Patient advocates and others point to a deep tradition in medicine of healers having an ethical and professional responsibility to put patients first.

Among the quotes of the those opposed to health care workers rights of conscience, are these:

“I think it’s absolutely wrong to impose your religious beliefs on someone else.” - Paige Gerson, whose doctor refused to give here the morning-after pill.

“If your religious orientation is such that you can’t discharge your professional responsibilities, then you shouldn’t take on those responsibilities in the first place,” said Ken Kipnis, a philosophy professor at the University of Hawaii at Manoa. “You should find other work.”

“I grew up in a very religious family. But I don’t think that religion tells you you can judge other people.” - Guadalupe Benitez, a lesbian who was refused an insemination procedure.

Unpacking the arguments from the previous statements, we are left with these principles:

1. A physician has an obligation to give a medication to a patient even when she feels the administration of this medication will kill a human being.
2. It is the responsibility of physicans (or substitute other health care providers) to provide to patients whatever treatments they request, even if morally objectionable.
3. A physician should administer whatever treatment is requested by his patient, even if he feels it is inappropriate and immoral to do so.

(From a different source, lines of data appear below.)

(* ===== verification/Recovery.v ===== *)
(** * Opening the durable state (open_durable in src/src/engine/engine.cpp,
    src/include/naf/durable/recovery.hpp)

    The journal is opened and replayed frame by frame into history, registry and
    policy; intents without a commit are reported and not restored, committed and
    unreleased ones are reserved again and flagged; the epoch advances. *)

From S2P Require Import Prelude Checked Identity Hash State Policy Request Authority.
From S2P Require Import Decision.
From S2P Require Import Ledger History Bytes Records Journal Engine.
Local Open Scope N_scope.
Local Open Scope naf_scope.

Record AmbiguousAttempt := mkAmbiguousAttempt {
  am_prepare : PrepareRecord;
  am_prepare_sequence : N;
}.

Inductive RecoveryOutcome :=
  | FreshStart | Recovered | RecoveredWithAmbiguity | RepairedTornTail | RecoveryRefused.
#[export] Instance RecoveryOutcome_eq_dec : EqDecision RecoveryOutcome.
Proof. solve_decision. Defined.

(** The report; its [policy] field is never set. *)
Record RecoveryReport := mkRecoveryReport {
  rr_outcome : RecoveryOutcome;
  rr_status : Status;
  rr_journal_present : bool;
  rr_frames_scanned : N;
  rr_frames_replayed : N;
  rr_trailing_bytes_discarded : N;
  rr_corrupt : bool;
  rr_recovered_epoch : FabricEpoch;
  rr_epoch_advanced : bool;
  rr_audit_sequence : AuditSequence;
  rr_next_decision_sequence : N;
  rr_history : list DecisionRecord;
  rr_live_ledger : list LedgerEntry;
  rr_ambiguous : list AmbiguousAttempt;
  rr_awaiting_authority_republish : bool;
  rr_trigger : EnforcementTrigger;
}.
#[export] Instance eta_RecoveryReport : Eta RecoveryReport := fun r =>
  mkRecoveryReport (rr_outcome r) (rr_status r) (rr_journal_present r) (rr_frames_scanned r)
    (rr_frames_replayed r) (rr_trailing_bytes_discarded r) (rr_corrupt r) (rr_recovered_epoch r)
    (rr_epoch_advanced r) (rr_audit_sequence r) (rr_next_decision_sequence r) (rr_history r)
    (rr_live_ledger r) (rr_ambiguous r) (rr_awaiting_authority_republish r) (rr_trigger r).

Definition RecoveryReport_new : RecoveryReport :=
  mkRecoveryReport FreshStart status_ok false 0 0 0 false 0 false 0 1 [] [] [] false TriggerNone.

(** [report.status = status; report.outcome = Refused; report.corrupt = corrupt]. *)
Definition refuse_recovery (status : Status) (corrupt : bool) (report : RecoveryReport) : RecoveryReport :=
  report <| rr_status := status |> <| rr_outcome := RecoveryRefused |> <| rr_corrupt := corrupt |>.

(** ** Replay *)

(** The local variables of the replay loop, the count of replayed frames included. *)
Record Replay := mkReplay {
  rp_pending : gmap N (PrepareRecord * N);
  rp_committed : gmap N PrepareRecord;
  rp_released_ids : list AdmissionDecisionId;
  rp_epoch : FabricEpoch;
  rp_max_decision : N;
  rp_audit : AuditSequence;
  rp_replayed : N;
}.
#[export] Instance eta_Replay : Eta Replay := fun r =>
  mkReplay (rp_pending r) (rp_committed r) (rp_released_ids r) (rp_epoch r) (rp_max_decision r)
    (rp_audit r) (rp_replayed r).
Definition Replay_new : Replay := mkReplay ∅ ∅ [] 0 0 0 0.

(** What one frame does to the loop and the engine: go on, or refuse to recover. *)
Inductive FrameResult :=
  | FrameApplied (lc : Replay) (k : EngineCore)
  | FrameRefused (status : Status) (corrupt : bool).

(** [if (!decoded) { ...; report.corrupt = true; return report; }]. *)
Definition on_decoded {A} (decoded : Expected A) (f : A -> FrameResult) : FrameResult :=
  match decoded with Err status => FrameRefused status true | Val a => f a end.

Definition replay_boot (lc : Replay) (k : EngineCore) (boot : BootRecord) : FrameResult :=
  if negb (br_format_revision boot =? format_revision) then
    FrameRefused (status_error Unsupported "journal was written by an incompatible format revision") false
  else if negb (bool_decide (br_product boot = product_name)) then
    FrameRefused (status_error Unsupported "journal belongs to a different product") false
  else
    FrameApplied (lc <| rp_epoch := if rp_epoch lc <? br_epoch boot then br_epoch boot else rp_epoch lc |>) k.

Definition replay_policy (lc : Replay) (k : EngineCore) (policy : AdmissionPolicy) : FrameResult :=
  match validate_policy policy with
  | Err status => FrameRefused status false
  | Val _ => FrameApplied lc (k <| ek_policy := Some policy |>)
  end.

Definition replay_prepare (sequence : N) (lc : Replay) (k : EngineCore) (prepare : PrepareRecord)
    : FrameResult :=
  FrameApplied (lc <| rp_pending := <[pr_decision prepare := (prepare, sequence)]> (rp_pending lc) |>) k.

Definition attempt_of_record (r : DecisionRecord) : AttemptRecord :=
  mkAttemptRecord (dr_request r) (dr_demand r) (dr_demand_generation r) (dr_attempt r)
    (dr_fingerprint r) (dr_decision r) (dr_outcome r) (dr_decided_tick r).

(** The common end of the two decision cases: history, counters, registry. *)
Definition restore_record (lc : Replay) (k : EngineCore) (record : DecisionRecord) : FrameResult :=
  let attempts := if is_known (dr_attempt record) && negb (dr_fingerprint record =? 0)
                  then record_attempt (attempt_of_record record) (ek_attempts k)
                  else ek_attempts k in
  FrameApplied
    (lc <| rp_max_decision := if rp_max_decision lc <=? dr_decision record
                              then dr_decision record else rp_max_decision lc |>
        <| rp_audit := if rp_audit lc <? dr_audit record then dr_audit record else rp_audit lc |>)
    (k <| ek_history := history_insert record (ek_history k) |> <| ek_attempts := attempts |>).

Definition replay_commit (lc : Replay) (k : EngineCore) (record : DecisionRecord) : FrameResult :=
  let prepared := rp_pending lc !! dr_decision record in
  if is_admitting (dr_outcome record) && bool_decide (prepared = None) then
    FrameRefused (status_error CorruptJournal "commit without a matching prepare record") true
  else
    let lc := match prepared with
              | Some (prepare, _) =>
                  lc <| rp_committed := <[dr_decision record := prepare]> (rp_committed lc) |>
                     <| rp_pending := delete (dr_decision record) (rp_pending lc) |>
              | None => lc
              end in
    restore_record lc k
      (record <| dr_restored_from_disk := true |>
              <| dr_ledger_live := is_admitting (dr_outcome record) &&
                                   negb (bool_decide (dr_state record = RS_Revoked)) |>).

Definition replay_refused (lc : Replay) (k : EngineCore) (record : DecisionRecord) : FrameResult :=
  restore_record lc k (record <| dr_restored_from_disk := true |> <| dr_ledger_live := false |>).

Definition replay_release (lc : Replay) (k : EngineCore) (release : ReleaseRecord) : FrameResult :=
  FrameApplied (lc <| rp_released_ids := rp_released_ids lc ++ [rl_decision release] |>) k.

Definition replay_revocation (lc : Replay) (k : EngineCore) (revocation : RevocationRecord)
    : FrameResult :=
  let k := match history_find (rvr_decision revocation) (ek_history k) with
           | Some existing =>
               k <| ek_history := (history_update (rvr_decision revocation)
                      (existing <| dr_state := rvr_state revocation |>
                                <| dr_reason := rvr_reason revocation |>
                                <| dr_ledger_live := false |>) (ek_history k)).2 |>
           | None => k
           end in
  FrameApplied (lc <| rp_audit := if rp_audit lc <? rvr_audit revocation then rvr_audit revocation
                                  else rp_audit lc |>) k.

Definition replay_mark (lc : Replay) (k : EngineCore) (mark : AuditMarkRecord) : FrameResult :=
  FrameApplied (lc <| rp_audit := if rp_audit lc <? am_sequence mark then am_sequence mark
                                  else rp_audit lc |>) k.

Definition replay_frame (frame : JournalFrame) (lc : Replay) (k : EngineCore) : FrameResult :=
  let payload := jf_payload frame in
  match jf_kind frame with
  | JK_BootEpoch => on_decoded (decode_boot payload) (replay_boot lc k)
  | JK_PolicyConfig => on_decoded (decode_policy payload) (replay_policy lc k)
  | JK_AdmissionPrepare =>
      on_decoded (decode_prepare payload) (replay_prepare (jf_sequence frame) lc k)
  | JK_AdmissionCommit => on_decoded (decode_decision_record payload) (replay_commit lc k)
  | JK_AdmissionRefused => on_decoded (decode_decision_record payload) (replay_refused lc k)
  | JK_LedgerRelease => on_decoded (decode_release payload) (replay_release lc k)
  | JK_Revocation => on_decoded (decode_revocation payload) (replay_revocation lc k)
  | JK_AuditMark => on_decoded (decode_audit_mark payload) (replay_mark lc k)
  | JK_CoordinatorConfig | JK_CompactionMarker | JK_Reserved | JK_Unlisted _ => FrameApplied lc k
  end.

(** The loop stops at the first frame it refuses, keeping what it has applied. *)
Fixpoint replay_frames (frames : list JournalFrame) (lc : Replay) (k : EngineCore)
    : option (Status * bool) * (Replay * EngineCore) :=
  match frames with
  | [] => (None, (lc, k))
  | frame :: frames' =>
      match replay_frame frame lc k with
      | FrameRefused status corrupt => (Some (status, corrupt), (lc, k))
      | FrameApplied lc k => replay_frames frames' (lc <| rp_replayed := rp_replayed lc + 1 |>) k
      end
  end.

(** ** Restoring the live ledger *)

(** A committed intent whose grant still stands. *)
Definition still_live (k : EngineCore) (released : list AdmissionDecisionId) (prepare : PrepareRecord)
    : bool :=
  match history_find (pr_decision prepare) (ek_history k) with
  | None => false
  | Some record =>
      is_admitting (dr_outcome record) && negb (bool_decide (dr_state record = RS_Revoked)) &&
      negb (bool_decide (dr_state record = RS_Expired)) &&
      negb (existsb (N.eqb (pr_decision prepare)) released)
  end.

Definition reserve_prepared (p : PrepareRecord) : M AdmittedLoadLedger unit :=
  reserve (pr_decision p) (pr_demand p) (pr_epoch p) (pr_bound_capacity_generation p) (pr_path p)
    (pr_amounts p).

Fixpoint restore_ledger (released : list AdmissionDecisionId) (committed : list (N * PrepareRecord))
    : M EngineCore unit :=
  match committed with
  | [] => mret tt
  | (_, prepare) :: committed' =>
      k ← get;
      (if still_live k released prepare then on_ledger (reserve_prepared prepare) else mret tt) ;;
      restore_ledger released committed'
  end.

(** ** The epoch of the new incarnation *)

Definition next_epoch (recovered configured : FabricEpoch) : Expected FabricEpoch :=
  if negb (epoch_is_none recovered) && negb (epoch_is_none configured) && (configured <? recovered)
  then error EpochMismatch "journal epoch is ahead of the configured coordinator epoch"
  else if negb (epoch_is_none recovered) then
    let next := recovered +w 1 in
    if epoch_well_formed next then Val next
    else error ArithmeticOverflow "fabric epoch is exhausted"
  else if negb (epoch_is_none configured) then Val configured
  else Val first_epoch.

Definition classify_recovery (report : RecoveryReport) : RecoveryOutcome :=
  if bool_decide (rr_ambiguous report = []) && (rr_trailing_bytes_discarded report =? 0) &&
     rr_journal_present report then Recovered
  else if negb (bool_decide (rr_ambiguous report = [])) then RecoveredWithAmbiguity
  else if negb (rr_trailing_bytes_discarded report =? 0) then RepairedTornTail
  else FreshStart.

Definition ambiguous_attempts (pending : gmap N (PrepareRecord * N)) : list AmbiguousAttempt :=
  (fun e => mkAmbiguousAttempt e.2.1 e.2.2) <$> items pending.

(** The last part: fencing, sequences, the boot record, the classification. *)
Definition finish_recovery (lc : Replay) (report : RecoveryReport) (k : EngineCore)
    : RecoveryReport * EngineCore :=
  match next_epoch (rp_epoch lc) (ec_epoch (ek_config k)) with
  | Err status => (report <| rr_status := status |> <| rr_outcome := RecoveryRefused |>, k)
  | Val next =>
      let k := k <| ek_epoch := next |> <| ek_audit := rp_audit lc |>
                 <| ek_next_decision_sequence := rp_max_decision lc +w 1 |>
                 <| ek_sessions := ∅ |> <| ek_next_session_nonce := 1 |> in
      let report := report <| rr_recovered_epoch := next |>
                           <| rr_epoch_advanced := negb (epoch_is_none (rp_epoch lc)) |>
                           <| rr_next_decision_sequence := ek_next_decision_sequence k |> in
      match write_boot k with
      | (Err status, k) => (report <| rr_status := status |> <| rr_outcome := RecoveryRefused |>, k)
      | (Val _, k) =>
          let report := report <| rr_awaiting_authority_republish := true |>
                               <| rr_trigger := RestartRecovery |> in
          (report <| rr_outcome := classify_recovery report |> <| rr_status := status_ok |>,
           k <| ek_pending_reconciliation := negb (live_decisions (ek_ledger k) =? 0) |>)
      end
  end.

(** Everything after the frames have been read. *)
Definition recover_from (frames : list JournalFrame) (report : RecoveryReport) (k : EngineCore)
    : RecoveryReport * EngineCore :=
  let '(refusal, (lc, k)) := replay_frames frames Replay_new k in
  let report := report <| rr_frames_replayed := rp_replayed lc |> in
  match refusal with
  | Some (status, corrupt) => (refuse_recovery status corrupt report, k)
  | None =>
      let report := report <| rr_ambiguous := ambiguous_attempts (rp_pending lc) |> in
      match restore_ledger (rp_released_ids lc) (items (rp_committed lc)) k with
      | (Err status, k) => (report <| rr_status := status |> <| rr_outcome := RecoveryRefused |>, k)
      | (Val _, k) =>
          let k := k <| ek_ledger := mark_all_requiring_revalidation (ek_ledger k) |> in
          let k := (trim_history k).2 in
          finish_recovery lc
            (report <| rr_live_ledger := entries (ek_ledger k) |>
                    <| rr_history := in_audit_order (ek_history k) |>
                    <| rr_audit_sequence := rp_audit lc |>) k
      end
  end.

Definition open_durable (k : EngineCore) : RecoveryReport * EngineCore :=
  let report := RecoveryReport_new in
  match ek_journal k with
  | None => (refuse_recovery (status_error InvalidArgument "no journal attached") false report, k)
  | Some _ =>
      match on_journal journal_open k with
      | (Err status, k) =>
          (refuse_recovery status (bool_decide (code status = CorruptJournal)) report, k)
      | (Val _, k) =>
          let k := k <| ek_journal_ready := true |> in
          let scan := from_option jn_scan (mkJournalScanResult false false 0 0 0 0 false 0) (ek_journal k) in
          let max_bytes := from_option (fun j => jo_max_file_bytes (jn_options j)) 0 (ek_journal k) in
          let report := report <| rr_journal_present := negb (sc_created scan) |>
                               <| rr_frames_scanned := sc_frames scan |>
                               <| rr_trailing_bytes_discarded := sc_truncated_tail_bytes scan |> in
          match on_journal (journal_replay max_journal_records max_bytes) k with
          | (Err status, k) => (refuse_recovery status true report, k)
          | (Val frames, k) => recover_from frames report k
          end
      end
  end.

I’m not sure what professional responsibilities Kipnis was referring to when he suggested physicians who refuse to give treatments they feel are immoral should find another profession. I wish he would have outlined those duties. The Hippocratic Oath, which all physicians take (in some form or another) outlines the duties of the physician:

I swear by Apollo the physician, by Æsculapius, Hygeia, and Panacea, and I take to witness all the gods, all the goddesses, to keep according to my ability and my judgement, the following Oath.

To consider dear to me as my parents him who taught me this art; to live in common with him and if necessary to share my goods with him; To look upon his children as my own brothers, to teach them this art if they so desire without fee or written promise; to impart to my sons and the sons of the master who taught me and the disciples who have enrolled themselves and have agreed to the rules of the profession, but to these alone the precepts and the instruction.

I will prescribe regimens for the good of my patients according to my ability and my judgment and never do harm to anyone.

To please no one will I prescribe a deadly drug nor give advice which may cause his death.

Nor will I give a woman a pessary to procure abortion.

But I will preserve the purity of my life and my art.

I will not cut for stone, even for patients in whom the disease is manifest; I will leave this operation to be performed by practitioners, specialists in this art.

In every house where I come I will enter only for the good of my patients, keeping myself far from all intentional ill-doing and all seduction and especially from the pleasures of love with women or with men, be they free or slaves.

All that may come to my knowledge in the exercise of my profession or in daily commerce with men, which ought not to be spread abroad, I will keep secret and will never reveal.

If I keep this oath faithfully, may I enjoy my life and practice my art, respected by all men and in all times; but if I swerve from it or violate it, may the reverse be my lot.”

It would seem from the above, that the duty of a physician is to withhold treatment that would cause an abortion. The Hippocratic Oath imposes upon a physician the duty to act morally. A good physician will not simply give to a patient whatever he asks, he will do what is morally right. Following the moral logic of Kipnis and others, a physician would be wrong to refuse to assist someone in taking her life (of course many have already gone this far in their reasoning). It is interesting that the Hippocratic Oath prohibits both abortifacents and physician-assisted suicide. It seems the Oath has been turned on its head and the only responsibility the physician has is to cater to the whims of the patient, no matter what harm may come. The first duty of the physician is primum non nocere (First, do no harm). Health care workers must not be forced to violate their consciences by administering treatments which cause harm.